* [YOUR OBJECTIVE]: Transcribe the stretch of entries below from the line with "pluralPronouns \/ pronounsFor nm = singularPronouns)" through the line with "intros E. unfold pronounsFor in E.", exactly and with both ends included; leave out all other lines.

* [MATERIAL PROVIDED]:

Definition step (w : World) (a : Action) : World :=
  match a with
  | Spawn t a c => match runtime w !! t with None => spawn w t a c | Some _ => w end
  | RegisterStream r => register_stream w r
  | OpenStream r covered => receipt_register_stream w r covered
  | StreamSpawn r t => match runtime w !! t with None => receipt_spawn w r t | Some _ => w end
  | CancelReceipt r => receipt_request_cancel w r
  | DropFuture t =>
      match runtime w !! t with Some (ScopeTask, Live) => set_phase w t ScopeTask Gone | _ => w end
  | DropGuard t panicking =>
      match runtime w !! t with
      | Some (ScopeTask, Gone) => set_phase (completion_drop w panicking) t ScopeTask Acked
      | _ => w
      end
  | Publish t o =>
      match runtime w !! t with
      | Some (ScopeTask, Acked) => set_phase w t ScopeTask (Ended o)
      | Some (StreamTask r, Live) => set_phase w t (StreamTask r) (Ended o)
      | _ => w
      end
  | Prune => prune_settled w
  | RequestCancel => request_cancel w
  | Status => (status w).1
  | Reset => (reset_after_settlement w).1
  end.

Definition run (w : World) (acts : list Action) : World := fold_left step acts w.

Definition World_default : World := mkWorld ∅ Scope_default ∅ ∅.

(** ** What collecting joins leaves unchanged *)

Lemma collect_joins w ts : ∀ r,
  let r' := fold_left (collect_join w) ts r in
  cancel_requested r' = cancel_requested r ∧ covered_streams r' = covered_streams r ∧ uncovered_streams r' = uncovered_streams r ∧
  pending_joins r' = pending_joins r ++ List.filter (λ t, negb (is_finished w t)) ts ∧
  (Forall (λ t, is_finished w t = false) ts → completed r' = completed r ∧ cancelled r' = cancelled r ∧ failed_joins r' = failed_joins r).
Proof.
  induction ts as [|t ts IH]; intros r; cbn [fold_left List.filter]; [by rewrite app_nil_r|].
  destruct (IH (collect_join w r t)) as (->&->&->&->&Hf). unfold collect_join, is_finished in *.
  destruct (outcome_of w t) as [[]|] eqn:E; cbn; (do 3 (split; [done|])); (split; [try done; by rewrite <-app_assoc|]);
    intros [Ht Hts]%Forall_cons; try (by rewrite E in Ht). destruct (Hf Hts) as (->&->&->). done.
Qed.

Definition unfinished (w : World) (ts : list nat) : list nat := List.filter (λ t, negb (is_finished w t)) ts.

Lemma collect_view w r :
  cancel_requested (collect w r) = cancel_requested r ∧ receipt_supported (collect w r) = receipt_supported r ∧
  pending_joins (collect w r) = unfinished w (pending_joins r).
Proof.
  unfold collect, receipt_supported, unfinished.
  destruct (collect_joins w (pending_joins r) (mkReceipt (cancel_requested r) (covered_streams r) (uncovered_streams r) []
    (completed r) (cancelled r) (failed_joins r))) as (->&->&->&->&_). done.
Qed.

Lemma receipt_eq r r' :
  cancel_requested r = cancel_requested r' → covered_streams r = covered_streams r' → uncovered_streams r = uncovered_streams r' →
  pending_joins r = pending_joins r' → completed r = completed r' → cancelled r = cancelled r' → failed_joins r = failed_joins r' →
  r = r'.
Proof. destruct r, r'. cbn. by intros; subst. Qed.
Lemma distribute_generators_p_shares_witness :
  shares_by_headroom two_generators 20 None true (fun _ => 1).
Proof.
  apply distribute_generators_p_shares.
  - apply NoDup_ListNoDup. repeat constructor; simpl; intuition discriminate.
  - exact I.
  - reflexivity.
  - vm_compute. reflexivity.
  - right. intros r [<-|[<-|[]]]; vm_compute; discriminate.
Defined.

(** C2, as stated, fails for an in-service generator below its [pmin] when
    [clip] is on: with [p0 = 10], [pmin = 50], [pmax = 100] and [delta = 9]
    the headroom is [90 > 9] and the share is [9], but clipping lifts [p0]
    from [19] to [50], an increase of [40]. *)
Lemma shares_by_headroom_fails_below_pmin :
  NoDup (index low_generator) /\ 0 < 9 /\ 9 < headroom_up low_generator None /\
  p0_of (fst (distribute_generators_p low_generator 9 None None true (fun _ => 1)))
        "g1" = Some 50 /\
  ~ shares_by_headroom low_generator 9 None true (fun _ => 1).
Proof.
  split; [apply NoDup_ListNoDup; repeat constructor; simpl; intuition discriminate|].
  split; [reflexivity|]. split; [vm_compute; reflexivity|].
  split; [vm_compute; reflexivity|].
  intros (_ & H & _).
  destruct (H (gen "g1" 10 50 100) (or_introl eq_refl)) as (v & Hv & He).
  vm_compute in Hv. injection Hv as <-. vm_compute in He. discriminate.
Qed.
(** C7, as the code has it: [pronounsFor] returns one of the two fixed
    sets; the plural one exactly when the name holds one of the words
    holdings, group, partners (in any case) ending at the end of a word, or
    holds some unit other than an apostrophe followed at once by an s (or
    S) that ends a word; the singular one otherwise.  The second hint is
    the stated one (a token ending in s whose s is not right after an
    apostrophe) but for an s that opens the name, which has no unit before
    it and does not count.  Acme Holdings gives they, their, themselves;
    Acme Inc gives it, its, itself. *)
Theorem pronounsFor_rule :
  forall nm : jsstring,
    (wordHint nm \/ essHint nm -> pronounsFor nm = pluralPronouns)
    /\ (~ (wordHint nm \/ essHint nm) -> pronounsFor nm = singularPronouns)
    /\ (pronounsFor nm = pluralPronouns \/ pronounsFor nm = singularPronouns)
    /\ (pronounsFor nm = pluralPronouns <-> wordHint nm \/ essHint nm)
    /\ (essHint nm -> essHintAsStated nm)
    /\ (essHintAsStated nm ->
        essHint nm \/ exists c post, nm = c :: post /\ isEss c /\ wordEnd post)
    /\ pronounsFor (js "Acme Holdings") = [js "they"; js "their"; js "themselves"]
    /\ pronounsFor (js "Acme Inc") = [js "it"; js "its"; js "itself"].
Proof.
  intros nm. split; [| split; [| split; [| split; [| split; [| split; [| split]]]]]].
  - apply pronounsFor_plural.
  - apply pronounsFor_singular.
  - unfold pronounsFor. destruct (_ || _); [now left | now right].
  - split; [| apply pronounsFor_plural].
    intros E. unfold pronounsFor in E.
    destruct (test pluralWordRe nm) eqn:E1; [left; now apply test_pluralWord |].
    destruct (test pluralEssRe nm) eqn:E2; [right; now apply test_pluralEss |].
    simpl in E. discriminate E.
  - apply essHint_asStated.
  - apply essHintAsStated_cases.
  - vm_compute; reflexivity.
  - vm_compute; reflexivity.
Qed.
Lemma can_delete_index_invalid (index : string) (cutoff_date : datetime) (w : World) :
  fst (_valid_index_name index w) = Ret false ->
  fst (can_delete_index index cutoff_date w) = Raise AssertionError.
Proof.
  intros H. unfold can_delete_index, bind at 1.
  destruct (_valid_index_name index w) as [r w2]. cbn [fst] in H. now subst r.
Qed.

Lemma can_delete_index_valid (index : string) (cutoff_date : datetime) (w : World) :
  fst (_valid_index_name index w) = Ret true ->
  succeeded (fst (can_delete_index index cutoff_date w)) = true.
Proof.
  intros H. destruct (valid_index_name_date index w H) as [t Ht].
  destruct (valid_index_name_world index w) as (_ & _ & Hw). specialize (Hw H).
  unfold can_delete_index, bind at 1.
  destruct (_valid_index_name index w) as [r w2]. cbn [fst snd] in *. subst r w2.
  unfold_monad. cbv beta iota. now rewrite Ht.
Qed.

* [SOLVED EXERCISE]:
    /\ (pronounsFor nm = pluralPronouns \/ pronounsFor nm = singularPronouns)
    /\ (pronounsFor nm = pluralPronouns <-> wordHint nm \/ essHint nm)
    /\ (essHint nm -> essHintAsStated nm)
    /\ (essHintAsStated nm ->
        essHint nm \/ exists c post, nm = c :: post /\ isEss c /\ wordEnd post)
    /\ pronounsFor (js "Acme Holdings") = [js "they"; js "their"; js "themselves"]
    /\ pronounsFor (js "Acme Inc") = [js "it"; js "its"; js "itself"].
Proof.
  intros nm. split; [| split; [| split; [| split; [| split; [| split; [| split]]]]]].
  - apply pronounsFor_plural.
  - apply pronounsFor_singular.
  - unfold pronounsFor. destruct (_ || _); [now left | now right].
  - split; [| apply pronounsFor_plural].
    intros E. unfold pronounsFor in E.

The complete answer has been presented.